Noise filtering tradeoffs in spatial gradient sensing and cell polarization response
- Equal contributors
1 Department of Mathematics, The Ohio State University, Columbus, OH 43210, USA
2 Center for Mathematical and Computational Biology Center for Complex Biological Systems Department of Mathematics University of California, Irvine Irvine, CA 92697, USA
3 Center for Complex Biological Systems Department of Developmental and Cell Biology University of California, Irvine Irvine, CA 92697, USA
4 Tau-Mu Yi Assistant Professor of Developmental and Cell Biology 2011 Biological Sciences III University of California, Irvine Irvine, CA 92697, USA
BMC Systems Biology 2011, 5:196 doi:10.1186/1752-0509-5-196Published: 13 December 2011
Cells sense chemical spatial gradients and respond by polarizing internal components. This process can be disrupted by gradient noise caused by fluctuations in chemical concentration.
We investigated how external gradient noise affects spatial sensing and response focusing on noise-filtering and the resultant tradeoffs.

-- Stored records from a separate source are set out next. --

(** C31: matching is first come, first served. tryMatch walks the queue from its head,
    at most maxScan guests, and takes the first two who are connected, still
    queued, without a game and not waiting too long; whoever it passes is removed
    with the reason that applies. A pair leaves the queue as RESERVED under a
    reservation that reads back as the one returned; a single candidate keeps
    his place and his score. Every other guest's state and every active-game
    pointer stays as it was, and the reply always has the form its schema asks for. *)
Theorem tryMatch_first_come_first_served mode matchId gameId now maxScan x w :
  let r := w_redis w in
  let reason := guest_reason r mode now (QUEUE_MAX_WAIT_MS config) in
  mode = "blitz" -> valid_queue r mode -> 0 <= now <= MAX_SAFE_INTEGER ->
  zod_uuidv4 matchId = true -> zod_uuidv4 gameId = true ->
  entry r (reservationKey matchId) = no_entry -> delivers (x_link x) = true ->
  exists walked rest r',
    ZRANGE r (queueKey mode) = walked ++ rest /\ (length walked <= Z.to_nat maxScan)%nat /\
    let eligible := filter (fun g => reason g = None) walked in
    let removed := omap (fun g => mkRemoved g.1 <$> reason g) walked in
    match eligible with
    | [g_a; g_b] =>
        let rv := reservationOf mode matchId gameId now g_a g_b in
        tryMatch config mode matchId gameId now maxScan x w =
          (Ok (mkMatchAttempt removed (Some rv)), mkWorld (w_db w) r') /\
        g_a.1 <> g_b.1 /\ ZRANGE r' (queueKey mode) = rest /\
        parseReservation (HGETALL r' (reservationKey matchId)) = Some rv /\
        Forall (fun g => GET r' (stateKey g) = Some "RESERVED" /\ GET r' (guardKey g) = None)
          [g_a.1; g_b.1]
    | _ =>
        (length eligible < 2)%nat /\ (rest = [] \/ length walked = Z.to_nat maxScan) /\
        tryMatch config mode matchId gameId now maxScan x w =
          (Ok (mkMatchAttempt removed None), mkWorld (w_db w) r') /\
        ZRANGE r' (queueKey mode) = eligible ++ rest /\
        (forall g, g ∈ eligible -> GET r' (stateKey g.1) = Some "QUEUED" /\
                                  GET r' (guardKey g.1) = Some mode)
    end /\
    Forall (fun d => out_of_queue r' (rm_guestSessionId d)) removed /\
    others_untouched walked r r'.
Proof.
  intros r reason Hmode Hv Hnow Hm Hg Hres Hlink.
  destruct (select reason (Z.to_nat maxScan) [] [] (ZRANGE r (queueKey mode)))
    as [[cs ds] rest] eqn:Hsel.
  assert (EXISTS r (reservationKey matchId) = false) as Hex by (unfold EXISTS; by rewrite Hres).
  pose proof (select_spec _ _ _ _ _ _ _ _ Hsel) as (walked & Hl & -> & -> & Hlen).
  assert (length ([] ++ filter (fun g => reason g = None) walked) <= 2)%nat as Hcs
    by (eapply select_length; [|exact Hsel]; simpl; lia).
  pose proof (select_stops _ _ _ _ _ _ _ _ Hsel) as Hstop. rewrite Hl, (length_app walked) in Hstop.
  destruct (tryMatch_lua_eval mode now (QUEUE_MAX_WAIT_MS config) matchId gameId
    (QUEUE_GUARD_TTL_MS config) maxScan r _ _ rest Hex Hsel) as (r1 & Hs & Hrest & Hlua).
  cbn [app] in *. pose proof (outcome_valid mode now (QUEUE_MAX_WAIT_MS config) r _ _ Hl Hv) as Hds.
  pose proof (outcome_unmatched _ _ _ _ _ _ _ Hl Hs Hrest (QUEUE_GUARD_TTL_MS config)) as Hun.
  pose proof (outcome_matched _ _ _ _ _ _ _ Hl Hs Hrest matchId gameId) as Hma.
  destruct (tryMatch_lua _ _ _ _ _ _ _ _ _ _ r) as [reply r'] eqn:Erun.
  exists walked, rest, r'. split; [done|]. split; [done|]. cbv zeta. fold reason in Hun, Hma, Hds |- *.
  assert (forall a, matchResponseSchema reply = Some (Some a) ->
    tryMatch config mode matchId gameId now maxScan x w = (Ok a, mkWorld (w_db w) r')) as Hreply.
  { intros a Ha. unfold tryMatch, orThrow.
    rewrite (execute_delivers _ _ _ _ (Some a) Hlink); cbn [fst snd];
      change (w_redis w) with r; rewrite Erun; done. }
  destruct (filter _ walked) as [|g_a [|g_b [|]]] eqn:Ecs; [..|simpl in Hcs; lia].
  1-2: destruct Hlua as [-> Ereply], Hun as (U1 & U2 & U3 & U4); [simpl; lia|];
    split_and!; try done; [simpl; lia|naive_solver lia|];
    apply Hreply; rewrite Ereply; by apply matchResponse_no_match.
  destruct Hlua as [-> Ereply].
  assert (g_a.1 <> g_b.1) as Hne by (eapply select_distinct; [apply ranked_NoDup|exact Hsel]).
  assert (reservation_ok (reservationOf mode matchId gameId now g_a g_b)) as Hok.
  { assert (forall g, g ∈ [g_a; g_b] -> zod_uuid g.1 = true /\ 0 <= g.2 <= MAX_SAFE_INTEGER) as Hgs.
    { intros [g s] Hin. apply (Hv g s), elem_of_ranked. fold (ZRANGE r (queueKey mode)).
      rewrite Hl, elem_of_app. left. rewrite <- Ecs in Hin.
      by apply list_elem_of_filter in Hin as [_ ?]. }
    destruct (Hgs g_a), (Hgs g_b); [set_solver..|]. split_and!; simpl; done || lia. }
  destruct (Hma g_a g_b eq_refl Hne Hres) as (M1 & M2 & M3 & M4 & M5).
  split_and!; try done.
  - apply Hreply. rewrite Ereply. by apply (matchResponse_matched _ (reservationOf _ _ _ _ _ _)).
  - rewrite M2. by apply parse_stored.
Qed.
End Matching.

First, using a coarse-grained mathematical model of gradient-sensing and cell polarity, we characterized three negative consequences of noise: Inhibition of the extent of polarization, degradation of directional accuracy, and production of a noisy output polarization. Next, we explored filtering strategies and discovered that a combination of positive feedback, multiple signaling stages, and time-averaging produced good results. There was an important tradeoff, however, because filtering resulted in slower polarization. Simulations demonstrated that a two-stage filter-amplifier resulted in a balanced outcome. Then, we analyzed the effect of noise on a mechanistic model of yeast cell polarization in response to gradients of mating pheromone. This analysis showed that yeast cells likely also combine the above three filtering mechanisms into a filter-amplifier structure to achieve impressive spatial-noise tolerance, but with the consequence of a slow response time. Further investigation of the amplifier architecture revealed two positive feedback loops, a fast inner and a slow outer, both of which contributed to noise-tolerant polarization. This model also made specific predictions about how orientation performance depended upon the ratio between the gradient slope (signal) and the noise variance. To test these predictions, we performed microfluidics experiments measuring the ability of yeast cells to orient to shallow gradients of mating pheromone. The results of these experiments agreed well with the modeling predictions, demonstrating that yeast cells can sense gradients shallower than 0.1% μm-1, approximately a single receptor-ligand molecule difference between front and back, on par with motile eukaryotic cells.
Spatial noise impedes the extent, accuracy, and smoothness of cell polarization. A combined filtering strategy implemented by a filter-amplifier architecture with slow dynamics was effective. Modeling and experimental data suggest that yeast cells employ these elaborate mechanisms to filter gradient noise resulting in a slow but relatively accurate polarization response.